ローマの人々への個別のあいさつ②(ローマ16:5-7)
16:5 わたしの愛するエパネトによろしく。
次にパウロがあいさつを送るのはエパネトです。パウロは愛情をこめて彼のことを「わたしの愛する」エパネトと呼んでいます。
16:5 彼はキリストのためのアジアの初穂です。
アジアとは小アジア(現在のトルコ)の西端に位置する州で、エフェソスなどの都市がある地域でした。エパネトはエフェソス人だったのかもしれませんが、ローマ書が書かれたころはローマに移住していたようです。
エパネトはアジア州でいち早く回心してキリストに献身した人だったため「アジアの初穂」といわれています。「初穂」と訳されたギリシャ語の語義については11章16節の注解を参照してください。パウロは初穂と呼ぶことで、人に先んじた彼の信仰の歩みに一目置いていることを示しています。
16:6 マリアによろしく。
次いでパウロがあいさつを送るのはマリアです。
16:6 彼女はあなた方のために多くの労を尽くしてくれました。
ギリシャ語原文で「労を尽くした」は不定過去形となっていますから、この箇所は「あなた方のために多くの労を尽くしたことのあるマリア」という文となります。彼女は過去に何らかの出来事で兄弟たちを助けるために一方ならず尽力したのでしょう。迫害のためか疫病のためか、あるいは別の理由かはわかりません。

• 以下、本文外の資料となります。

(** C21: A proxied INVITE that nobody answers comes to an end.  When the request
    was sent to the only target, and the timers go off in the order in which
    they are due, then as long as no message comes there is always a next one
    until the seventh, and none after it: the request is sent six more times,
    and after 32 seconds the caller gets exactly one final response, a 408, no
    timer is left and the core is given up. *)
Theorem unanswered_invite_ends core rq serial target :
  unstarted core rq serial [target] -> pc_armed core = ∅ -> (pc_nProvisionalTimeout core <= 0)%Z -> pc_sends core = [] ->
  rq_method rq = sip_method_invite -> sip_outbound_proxy = None -> has_transport target = true ->
  exists core1 p branch, startRequests core = Ok (1, core1) /\
    let s0 := Timed core1 (due_now core1) 0 in
    forall n s, nsteps expires n s0 s ->
      (n <= 6 -> exists s', expires s s') /\
      (n <= 7) /\ (n = 7 -> ~ (exists s', expires s s')) /\
      (n = 7 -> tm_now s = 32000%Z /\ pc_armed (tm_core s) = ∅ /\ pc_vecClientTransactions (tm_core s) = [] /\
         pc_events (tm_core s) = pc_events core1 ++ replicate 6 (resent p branch target rq (pc_bRecordRoute core1)) ++
           given_up (pc_fullResponse core1)).
Proof.
  intros [Hs Hser Hrq Hnd Hr He] Ha Hp Hse Hm Hop Htr.
  inversion Hr as [|p ? l ? (c & Hc & Hf & Htc) Hl Hv]; subst. inversion Hl; subst. clear Hr Hl.
  destruct (first_waiting p c core Hc Hf Htr Hop Ha Hp Hse Hm (eq_sym Hv) Hs) as (core1 & c1 & hA & hB & hC & E & Hw & Ht1 & Hsv).
  exists core1, p, (ct_branch c1). split.
  { unfold startRequests. erewrite M_bind_ok by reflexivity. cbn beta. rewrite Hs, <-Hv. cbn [negb start_loop].
    rewrite (M_bind_ok _ _ _ _ _ (ct_load_ok _ _ _ Hc)). rewrite bool_decide_eq_true_2 by apply Hf. rewrite (M_bind_ok _ _ _ _ _ E).
    by destruct (pc_serial core). }
  intros s0 n s Hn. assert (phase 0 core1 p (ct_branch c1) (ct_target c) s0) as H0.
  { unfold phase. rewrite decide_True by lia. split_and!; [exists c1, hA, hB, hC; by split_and!|done..|]. cbn. by rewrite app_nil_r. }
  pose proof (phase_steps n 0 core1 p _ _ s0 s Hop H0 Hn) as Hph. rewrite Nat.add_0_r in Hph.
  assert (n <= 7) as Hn7 by (unfold phase in Hph; case_decide as Hd; [lia|by destruct Hph as [-> _]]).
  assert (n = 7 -> tm_now s = 32000%Z /\ pc_armed (tm_core s) = ∅ /\ pc_vecClientTransactions (tm_core s) = [] /\
         pc_events (tm_core s) = pc_events core1 ++ replicate 6 (resent p (ct_branch c1) (ct_target c) (sv_request (pc_server core)) (pc_bRecordRoute core1)) ++
           given_up (pc_fullResponse core1)) as Hend.
  { intros ->. unfold phase in Hph. rewrite decide_False in Hph by lia. destruct Hph as (_ & H1 & H2 & H3 & H4).
    split_and!; try done. by rewrite H4, <-app_assoc, Hsv. }
  split_and!; [|done| |exact Hend].
  - intros Hn6. by eapply phase_progress.
  - intros H7 [s' Hs']. destruct (Hend H7) as (_ & Hempty & _). inversion Hs' as [? h x ? Hh]; subst. by rewrite Hempty in Hh.
Qed.
End ends.

(** ** Sends that fail
    What a proxied call does when the stack cannot send: a first transmission
    that fails, and a retransmission that fails. *)

Section failures.
Context `{ProxyEnv}.

(** Serial forking, and the send to the first target fails: it counts as
    started, so no other target is tried; nothing was sent, and no timer is
    left that would try again or answer the caller. *)
Lemma failed_send_unanswered core rq t ts :
  unstarted core rq true (t :: ts) -> sip_outbound_proxy = None \/ t ≠ ""%string -> has_transport t = true -> (next_rc core < 0)%Z ->
  exists p c' core', head (pc_vecClientTransactions core) = Some p /\ startRequests core = Ok (1, core') /\ pc_events core' = [] /\
    pc_objects core' !! p = Some c' /\ ct_state c' = terminated /\ (forall cls, ct_timers c' !! cls = None).
Proof.
  intros [Hse Hser <- Hnd Hr He] Ht Htr Hrc. inversion Hr as [|p ? l ? (c & Hc & Hf & <-) _ Hv Hts]; subst ts.
  destruct (forwardRequest_fresh p (sv_request (pc_server core)) core c Hc Hf ltac:(by rewrite Hts)) as (sent & c' & core' & E & Hc' & _ & _ & _ & _ & _ & Hres).
  exists p, c', core'. split; [done|]. destruct Hres; rewrite ?Hts in *; try congruence; [|lia].
  split_and!; try done; [|congruence].
  unfold startRequests. erewrite M_bind_ok by reflexivity. cbn beta. rewrite Hse, Hser, <-Hv. cbn [negb start_loop].
  rewrite (M_bind_ok _ _ _ _ _ (ct_load_ok _ _ _ Hc)). rewrite bool_decide_eq_true_2 by apply Hf. by rewrite (M_bind_ok _ _ _ _ _ E).
Qed.

(** A retransmission that cannot be sent ends the transaction, and arms timer A
    all the same. *)
Context (sort : (ClientTransaction -> ClientTransaction -> bool) -> list (positive * ClientTransaction) -> list (positive * ClientTransaction)).

Lemma forwardRequest_again p rq c a core :
  ct_state c = calling -> ct_method c = sip_method_invite -> timers_ok p c a -> sip_outbound_proxy = None ->
  has_transport (ct_target c) = true -> (next_rc core < 0)%Z ->
  exists c' a' core', forwardRequest p rq (upd p c a core) = Ok (true, upd p c' a' core') /\ ct_state c' = terminated /\
    ct_method c' = sip_method_invite /\ timers_ok p c' a'.
Proof.
  intros Hst Hm Hok Hop Htr Hrc. unfold forwardRequest. rewrite (M_bind_ok _ _ _ _ _ (ct_store_upd p _ c a core)).
  set (c1 := set_ct_transmitCount (ct_transmitCount c + 1) c). rewrite (M_bind_ok _ _ _ _ _ (ct_load_upd p c1 a core)).
  change (ct_state c1) with (ct_state c). rewrite Hst, (bool_decide_eq_false_2 (calling = not_started)) by done.
  erewrite M_bind_ok by reflexivity. cbn beta zeta. rewrite (M_bind_ok _ _ _ _ _ (ct_load_upd p c1 a core)).
  change (ct_target c1) with (ct_target c). rewrite Hop. erewrite M_bind_ok by reflexivity. cbn beta.
  rewrite <-negb_orb. fold (has_transport (ct_target c)). rewrite Htr. cbn [negb].
  erewrite M_bind_ok by reflexivity. cbn beta. erewrite M_bind_ok by reflexivity. cbn beta.
  change (default 0%Z (head (pc_sends (upd p c1 a core)))) with (next_rc core). rewrite bool_decide_eq_true_2 by lia.
  change (set_sends _ (upd p c1 a core)) with (upd p c1 a (set_sends (tail (pc_sends core)) core)).
  destruct (setState_run p true terminated c1 a (set_sends (tail (pc_sends core)) core)) as (t & a' & E & Hok' & _ & _);
    [by apply bool_decide_eq_true_2|cbn; by rewrite Hst|done|set_solver|].
  rewrite (M_bind_ok _ _ _ _ _ E). rewrite (M_bind_ok _ _ _ _ _ (ct_store_upd p _ _ a' _)).
  eexists _, a', _. split; [reflexivity|]. by split_and!.
Qed.
Lemma failed_retransmission_aborts h p c ms core :
  pc_objects core !! p = Some c -> ct_state c = calling -> ct_method c = sip_method_invite -> timers_ok p c (pc_armed core) ->
  ct_timers c !! timerA = Some h -> pc_armed core !! h = Some (timerA, p, ms) -> sip_outbound_proxy = None ->
  has_transport (ct_target c) = true -> (next_rc core < 0)%Z ->
  exists core' h', fire sort h core = Ok (tt, core') /\ fire sort h' core' = Fault AssertFail /\
    exists ms', pc_armed core' !! h' = Some (timerA, p, ms').
Proof.
  intros Hc Hst Hm Hok Ht Ha Hop Htr Hrc.
  assert (on_armed (delete h) core = upd p c (delete h (pc_armed core)) core) as E0.
  { transitivity (on_armed (delete h) (upd p c (pc_armed core) core)); [by rewrite upd_id|done]. }
  set (a1 := delete h (pc_armed core)) in *. set (c1 := set_ct_duration (Z.shiftl (ct_durationTimerA c) 1) (on_ct_timers (delete timerA) c)).
  assert (timers_ok p c1 a1) as Hok1.
  { intros cls h'. cbn. intros [Hne Hl]%lookup_delete_Some. destruct (Hok _ _ Hl) as [ms' Hms].
    exists ms'. unfold a1. rewrite lookup_delete_ne; [done|]. intros ->. congruence. }
  destruct (forwardRequest_again p (sv_request (pc_server core)) c1 a1 core) as (c2 & a2 & core2 & E & Hs2 & Hm2 & Hok2); [done..|].
  destruct (addTimer_run p timerA (ct_durationTimerA c2) c2 a2 core2 Hok2) as (t & a3 & E3 & Hok3 & _ & Hv3).
  set (c3 := set_timers t c2) in *. specialize (Hv3 timerA). rewrite decide_True in Hv3 by done. unfold view in Hv3.
  destruct (ct_timers c3 !! timerA) as [h'|] eqn:Eh; [|done]. cbn in Hv3. destruct (Hok3 _ _ Eh) as [ms' Hms].
  exists (upd p c3 a3 core2), h'. split_and!; [| |by exists ms'].
  - unfold fire. erewrite M_bind_ok by reflexivity. cbn beta. rewrite Ha. erewrite M_bind_ok by reflexivity. cbn beta. rewrite E0.
    unfold fire_timerA, assert_state, clearTimer.
    erewrite M_bind_ok; [|rewrite (M_bind_ok _ _ _ _ _ (ct_load_upd p c a1 core)); apply assertb_true, bool_decide_eq_true_2; rewrite Hst; set_solver].
    rewrite (M_bind_ok _ _ _ _ _ (ct_store_upd p _ c a1 core)). erewrite M_bind_ok by reflexivity. cbn beta.
    erewrite M_bind_ok; [reflexivity|]. unfold retransmitRequest. rewrite (M_bind_ok _ _ _ _ _ (ct_store_upd p _ _ a1 core)). fold c1.
    rewrite (M_bind_ok _ _ _ _ _ E). cbn iota. rewrite (M_bind_ok _ _ _ _ _ (ct_load_upd p c2 a2 core2)).
    unfold isInviteTransaction. rewrite Hm2, bool_decide_eq_true_2 by done. rewrite (M_bind_ok _ _ _ _ _ E3). reflexivity.
  - unfold fire. erewrite M_bind_ok by reflexivity. cbn beta. cbn [pc_armed upd on_pc_objects on_armed]. rewrite Hms.
    erewrite M_bind_ok by reflexivity. cbn beta. change (on_armed (delete h') (upd p c3 a3 core2)) with (upd p c3 (delete h' a3) core2).
    unfold fire_timerA. erewrite M_bind_fault; [reflexivity|]. unfold assert_state. rewrite (M_bind_ok _ _ _ _ _ (ct_load_upd p c3 _ core2)).
    change (ct_state c3) with (ct_state c2). by rewrite Hs2.
Qed.

(** Serial forking, and the first target does not answer: timer B ends the
    search with a 408 although other targets have not been tried. *)
Context (sort_perm : forall f l, sort f l ≡ₚ l).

その内容はいちいちローマの兄弟たちに説明することを要しませんでした。パウロがこのことに触れたのは、兄弟たちの中にマリアの労苦の記憶が深く刻まれていたから、そしてパウロもそれを労いたいと思ったからに違いありません。
16:7 わたしの同族であり,仲間の捕らわれ人であるアンデロニコとユニアスによろしく。
続いてパウロがあいさつを送るのはアンデロニコとユニアスです。二人ともパウロの同胞ということでユダヤ人でした。彼らについては他に三つの言葉で紹介がなされています。
16:7 わたしの同族であり,仲間の捕らわれ人であるアンデロニコとユニアスによろしく。
まず「仲間の捕らわれ人」です。いつどこでアンデロニコとユニアスがパウロと一緒に投獄されたのかは明らかにされていません。仮にパウロがこの手紙を書いた時点ですでに複数回の入獄経験があるのなら、そのいずれかの時だったということになります。
16:7 彼らは使徒たちの間でよく知られた人々で,わたしより長くキリストと結ばれています。
次に「使徒たちの間でよく知られた人々」です。「よく知られた」と訳されているギリシャ語episémosの字義は「上に印を付けられた」です。この語には「太鼓判を押された」というような良い意味も、「烙印を押された」というような悪い意味もあります。アンデロニコとユニアスの場合はもちろん良い意味でよく知られた人々でした。
「使徒たちの間で」という言い方だと二人が広義で使徒に含まれているのか、それとも含まれていないのかがやや不明確ですが、ともかく彼らが定評のある人たちだったという趣旨を理解できれば十分です。
16:7 彼らは使徒たちの間でよく知られた人々で,わたしより長くキリストと結ばれています。
アンデロニコとユニアスについては「わたしより長くキリストと結ばれている」ともいわれています。彼らは早い時期にクリスチャンとなった人たちで、パウロから見れば信仰の先輩でした。